GIVEN INFORMATION
Lemma evict_loop_deletes p size : forall entries used d,
  evict_loop p size entries used d = delete_keys p (map se_key (evicted size entries used)) d.
Proof.
  induction entries as [|e l IH]; intros used d; cbn; [by destruct (_ || _)|]. destruct (_ || _); cbn; [|done].
  destruct (db_Delete p (se_key e) d); cbn; [apply IH|done..].
Qed.

Definition short (v : list Z) : bool := (length v <? storageTimeSize)%nat.
Definition short_keys (l : list (list Z * list Z)) : list (list Z) := map fst (List.filter (fun kv => short (snd kv)) l).
Definition entry_of (kv : list Z * list Z) : storageEntry :=
  mkStorageEntry (fst kv) (drop storageTimeSize (snd kv)) (int64 (be_combine (take storageTimeSize (snd kv)))).
Definition other_entries (key : list Z) (l : list (list Z * list Z)) : list storageEntry :=
  map entry_of (List.filter (fun kv => negb (short (snd kv)) && negb (bool_decide (fst kv = key))) l).

Lemma collect_deletes p key : forall l d,
  collect_entries p key l d = let! d' := delete_keys p (short_keys l) d in Ok (other_entries key l, d').
Proof.
  induction l as [|[k v] l IH]; intros d; [done|]. cbn [collect_entries]. unfold short_keys, other_entries. cbn [List.filter snd fst].
  fold (short v). destruct (short v); cbn [map negb andb delete_keys fst].
  - destruct (db_Delete p k d); cbn; [|done..]. apply IH.
  - rewrite IH. fold (short_keys l). destruct (delete_keys p (short_keys l) d); cbn; [|done..]. by case_bool_decide.
Qed.

Lemma other_entries_spec key l e :
  e ∈ other_entries key l <-> exists v, (se_key e, v) ∈ l /\ short v = false /\ se_key e <> key /\ e = entry_of (se_key e, v).
Proof.
  unfold other_entries. rewrite list_elem_of_In, in_map_iff. setoid_rewrite filter_In. setoid_rewrite <- list_elem_of_In. split.
  - intros ([k v] & <- & Hin & Hc). apply andb_true_iff in Hc as [Hc1 Hc2]. exists v. cbn in *.
    apply negb_true_iff in Hc1, Hc2. apply bool_decide_eq_false in Hc2. done.
  - intros (v & Hin & Hs & Hk & He). exists (se_key e, v). split; [done|]. split; [done|]. cbn [fst snd]. rewrite Hs.
    by rewrite bool_decide_false.
Qed.

Lemma other_entries_keys key l : NoDup (map fst l) -> NoDup (map se_key (other_entries key l)).
Proof.
  unfold other_entries. rewrite map_map. cbn [se_key entry_of]. intros H. apply NoDup_ListNoDup. apply NoDup_ListNoDup in H.
  induction l as [|[k v] l IH]; cbn; [constructor|]. inversion H as [|? ? Hn Hl]; subst. specialize (IH Hl).
  destruct (_ && _); cbn; [|done]. constructor; [|done]. intros Hin. apply Hn. apply in_map_iff in Hin as ([k' v'] & Hk & Hin).
  apply filter_In in Hin as [Hin _]. cbn in Hk. subst k'. apply in_map_iff. by exists (k, v').
Qed.

(** ** The entries of a bucket *)

Definition storage_entries (p : bucket_path) (d : DB) : list storageEntry :=
  map entry_of (List.filter (fun kv => negb (short (snd kv))) (db_ForEach d p)).

Lemma storage_entries_spec p d e :
  e ∈ storage_entries p d <-> exists v, db_Get d p (se_key e) = Some v /\ short v = false /\ e = entry_of (se_key e, v).
Proof.
  unfold storage_entries. rewrite list_elem_of_In, in_map_iff. setoid_rewrite filter_In. setoid_rewrite <- list_elem_of_In. split.
  - intros ([k v] & <- & Hin & Hc). apply negb_true_iff in Hc. apply db_ForEach_Get in Hin. by exists v.
  - intros (v & Hg & Hs & He). exists (se_key e, v). split; [done|]. split; [by apply db_ForEach_Get|]. cbn [snd]. by rewrite Hs.
Qed.

Lemma storage_entries_keys p d : NoDup (map se_key (storage_entries p d)).
Proof.
  unfold storage_entries. rewrite map_map. cbn [se_key entry_of]. pose proof (db_ForEach_NoDup d p) as H.
  apply NoDup_ListNoDup. apply NoDup_ListNoDup in H. revert H. generalize (db_ForEach d p) as l.
  induction l as [|[k v] l IH]; cbn; [constructor|]. intros H. inversion H as [|? ? Hn Hl]; subst. specialize (IH Hl).
  destruct (negb _); cbn; [|done]. constructor; [|done]. intros Hin. apply Hn. apply in_map_iff in Hin as ([k' v'] & Hk & Hin).
  apply filter_In in Hin as [Hin _]. cbn in Hk. subst k'. apply in_map_iff. by exists (k, v').
Qed.

Lemma nodup_keys (l : list storageEntry) : NoDup (map se_key l) -> NoDup l.
Proof. apply NoDup_fmap_1. Qed.

Lemma used_size_perm l l' : l ≡ₚ l' -> used_size l = used_size l'.
Proof. induction 1; unfold used_size in *; cbn [foldr]; lia. Qed.

(** What is in the bucket after a save: the new entry, and what was not evicted. *)
Lemma save_entries p key value d d1 d2 d' ev r :
  short value = false -> (forall k, db_Get d1 p k = db_Get d p k) ->
  delete_keys p (short_keys (db_ForEach d1 p)) d1 = Ok d2 ->
  (exists d3, delete_keys p (map se_key ev) d2 = Ok d3 /\ db_Put p key value d3 = Ok d') ->
  sort_entries (other_entries key (db_ForEach d1 p)) = ev ++ r ->
  storage_entries p d' ≡ₚ entry_of (key, value) :: r.
Proof.
  intros Hv Hd1 Hshort (d3 & Hev & Hput) Hsort.
  assert (Hperm : ev ++ r ≡ₚ other_entries key (db_ForEach d1 p)) by (rewrite <- Hsort; apply sort_entries_perm).
  assert (Hnd : NoDup (map se_key (ev ++ r))).
  { rewrite (Permutation_map se_key Hperm). apply other_entries_keys, db_ForEach_NoDup. }
  assert (Hin : forall e, e ∈ ev \/ e ∈ r <-> exists v, db_Get d p (se_key e) = Some v /\ short v = false /\ se_key e <> key /\ e = entry_of (se_key e, v)).
  { intros e. rewrite <- elem_of_app, Hperm, other_entries_spec. setoid_rewrite db_ForEach_Get. by setoid_rewrite Hd1. }
  assert (Hg : forall k, db_Get d' p k = if bool_decide (k = key) then Some value
    else if bool_decide (k ∈ map se_key ev) then None else if bool_decide (k ∈ short_keys (db_ForEach d1 p)) then None else db_Get d p k).
  { intros k. rewrite (db_Get_Put _ _ _ _ _ Hput), (delete_keys_get _ _ _ _ Hev), (delete_keys_get _ _ _ _ Hshort), Hd1.
    by rewrite (bool_decide_ext ((p, k) = (p, key)) (k = key)) by naive_solver. }
  assert (Hsk : forall k v, db_Get d p k = Some v -> k ∈ short_keys (db_ForEach d1 p) <-> short v = true).
  { intros k v Hk. unfold short_keys. rewrite list_elem_of_In, in_map_iff. setoid_rewrite filter_In. setoid_rewrite <- list_elem_of_In. split.
    - intros ([k' v'] & <- & Hi & Hs). apply db_ForEach_Get in Hi. rewrite Hd1 in Hi. cbn in *. congruence.
    - intros Hs. exists (k, v). split; [done|]. split; [apply db_ForEach_Get; by rewrite Hd1|done]. }
  assert (Hkr : forall e, e ∈ r -> se_key e <> key /\ se_key e ∉ map se_key ev).
  { intros e He. split; [by destruct (proj1 (Hin e) (or_intror He)) as (v & _ & _ & Hk & _)|]. intros Hk.
    rewrite map_app in Hnd. apply NoDup_app in Hnd as (_ & Hdis & _). apply (Hdis _ Hk). by apply list_elem_of_fmap_2. }
  apply NoDup_Permutation.
  - apply nodup_keys, storage_entries_keys.
  - constructor.
    + intros H. by destruct (Hkr _ H) as [Hne _].
    + apply nodup_keys. rewrite map_app in Hnd. by apply NoDup_app in Hnd as (_ & _ & ?).
  - intros e. rewrite storage_entries_spec, elem_of_cons. setoid_rewrite Hg. split.
    + intros (v & Hgv & Hs & He). case_bool_decide as Hk; [left; rewrite He, Hk; congruence|].
      case_bool_decide as Hke; [done|]. case_bool_decide as Hks; [done|]. right.
      destruct (proj2 (Hin e)) as [H|H]; [by exists v| |done]. by destruct Hke; apply list_elem_of_fmap_2.
    + intros [->|He]; [exists value; cbn [se_key entry_of fst]; by rewrite bool_decide_true|].
      destruct (Hkr e He) as [Hk Hke]. destruct (proj1 (Hin e) (or_intror He)) as (v & Hgv & Hs & _ & Heq). exists v.
      rewrite (bool_decide_false _ Hk), (bool_decide_false _ Hke), bool_decide_false; [done|].
      rewrite (Hsk _ _ Hgv). by rewrite Hs.
Qed.

Lemma other_storage p key d d1 e : (forall k, db_Get d1 p k = db_Get d p k) ->
  e ∈ other_entries key (db_ForEach d1 p) <-> e ∈ storage_entries p d /\ se_key e <> key.
Proof.
  intros H. rewrite other_entries_spec, storage_entries_spec. setoid_rewrite db_ForEach_Get. setoid_rewrite H. naive_solver.
Qed.

Lemma sorted_app (l r : list storageEntry) a b : StronglySorted entry_le (l ++ r) -> a ∈ l -> b ∈ r -> entry_le a b.
Proof.
  induction l as [|x l IH]; cbn; [intros _ H; by apply elem_of_nil in H|]. intros H. apply StronglySorted_inv in H as [Hs Hx].
  rewrite elem_of_cons. intros [->|Ha] Hb; [|by apply IH]. rewrite Forall_forall in Hx. apply Hx. set_solver.
Qed.

(** The transaction of a save, with the entries it evicts and those that stay. *)
Lemma save_storage_tx c now key data c' :
  0 < zlen (bytes_of_string key) <= storageKeySizeLimit -> zlen data <= storageSizeLimit ->
  CacheFile_SaveStorage c now key data = (Ok tt, c') ->
  let p := CacheFile_bucket c bucketStorage in let keyBytes := bytes_of_string key in
  let value := be_split 8 (u64 now) ++ data in
  exists d d' ev r, cf_DB c = Some d /\ c' = c <| cf_DB := Some d' |> /\ db_Get d' p keyBytes = Some value
  /\ storage_entries p d' ≡ₚ entry_of (keyBytes, value) :: r
  /\ (forall e, e ∈ ev ++ r <-> e ∈ storage_entries p d /\ se_key e <> keyBytes) /\ NoDup (ev ++ r)
  /\ StronglySorted entry_le (ev ++ r) /\ fits (zlen data) r /\ forall a e, ev = a ++ [e] -> ~ fits (zlen data) (e :: r).
Proof.
  intros Hkey Hdata Hsave p keyBytes value. unfold CacheFile_SaveStorage in Hsave. fold keyBytes in Hsave, Hkey.
  replace ((zlen keyBytes =? 0) || (storageKeySizeLimit <? zlen keyBytes)) with false in Hsave by lia.
  replace (storageSizeLimit <? zlen data) with false in Hsave by lia.
  apply batch_ok in Hsave as (d & d' & Hd & Hfn & ->). fold p in Hfn.
  apply res_bind_ok in Hfn as (d1 & H1 & Hfn). rewrite collect_deletes in Hfn.
  apply res_bind_ok in Hfn as ([entries d2] & H2 & Hfn). apply res_bind_ok in H2 as (d2' & H2 & [= <- <-]).
  apply res_bind_ok in Hfn as (d3 & H3 & Hput). rewrite evict_loop_deletes in H3.
  set (entries := other_entries keyBytes (db_ForEach d1 p)) in *.
  rewrite <- (used_size_perm _ _ (sort_entries_perm entries)) in H3.
  destruct (evicted_spec (zlen data) Hdata (sort_entries entries)) as (r & Hr & Hfit & Hmin).
  set (ev := evicted _ _ _) in *. assert (Hg1 : forall k, db_Get d1 p k = db_Get d p k) by (intros k; by apply (createBucket_get c bucketStorage)).
  exists d, d', ev, r. split; [done|]. split; [done|]. split; [rewrite (db_Get_Put _ _ _ _ _ Hput); by rewrite bool_decide_true|].
  split; [apply (save_entries p keyBytes value d d1 d2' d' ev r); try done|].
  - by exists d3.
  - split; [intros e; rewrite <- Hr, sort_entries_perm; by apply other_storage|].
    split; [apply nodup_keys; rewrite <- Hr, (Permutation_map se_key (sort_entries_perm entries)); apply other_entries_keys, db_ForEach_NoDup|].
    split; [rewrite <- Hr; apply sort_entries_sorted|]. done.
Qed.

WHAT IS BEING ASKED
There is a line above that contains "apply res_bind_ok in Hfn as ([entries". Copy it and all later lines through the last, exactly, and leave out the rest.

WORKED SOLUTION
  apply res_bind_ok in Hfn as ([entries d2] & H2 & Hfn). apply res_bind_ok in H2 as (d2' & H2 & [= <- <-]).
  apply res_bind_ok in Hfn as (d3 & H3 & Hput). rewrite evict_loop_deletes in H3.
  set (entries := other_entries keyBytes (db_ForEach d1 p)) in *.
  rewrite <- (used_size_perm _ _ (sort_entries_perm entries)) in H3.
  destruct (evicted_spec (zlen data) Hdata (sort_entries entries)) as (r & Hr & Hfit & Hmin).
  set (ev := evicted _ _ _) in *. assert (Hg1 : forall k, db_Get d1 p k = db_Get d p k) by (intros k; by apply (createBucket_get c bucketStorage)).
  exists d, d', ev, r. split; [done|]. split; [done|]. split; [rewrite (db_Get_Put _ _ _ _ _ Hput); by rewrite bool_decide_true|].
  split; [apply (save_entries p keyBytes value d d1 d2' d' ev r); try done|].
  - by exists d3.
  - split; [intros e; rewrite <- Hr, sort_entries_perm; by apply other_storage|].
    split; [apply nodup_keys; rewrite <- Hr, (Permutation_map se_key (sort_entries_perm entries)); apply other_entries_keys, db_ForEach_NoDup|].
    split; [rewrite <- Hr; apply sort_entries_sorted|]. done.
Qed.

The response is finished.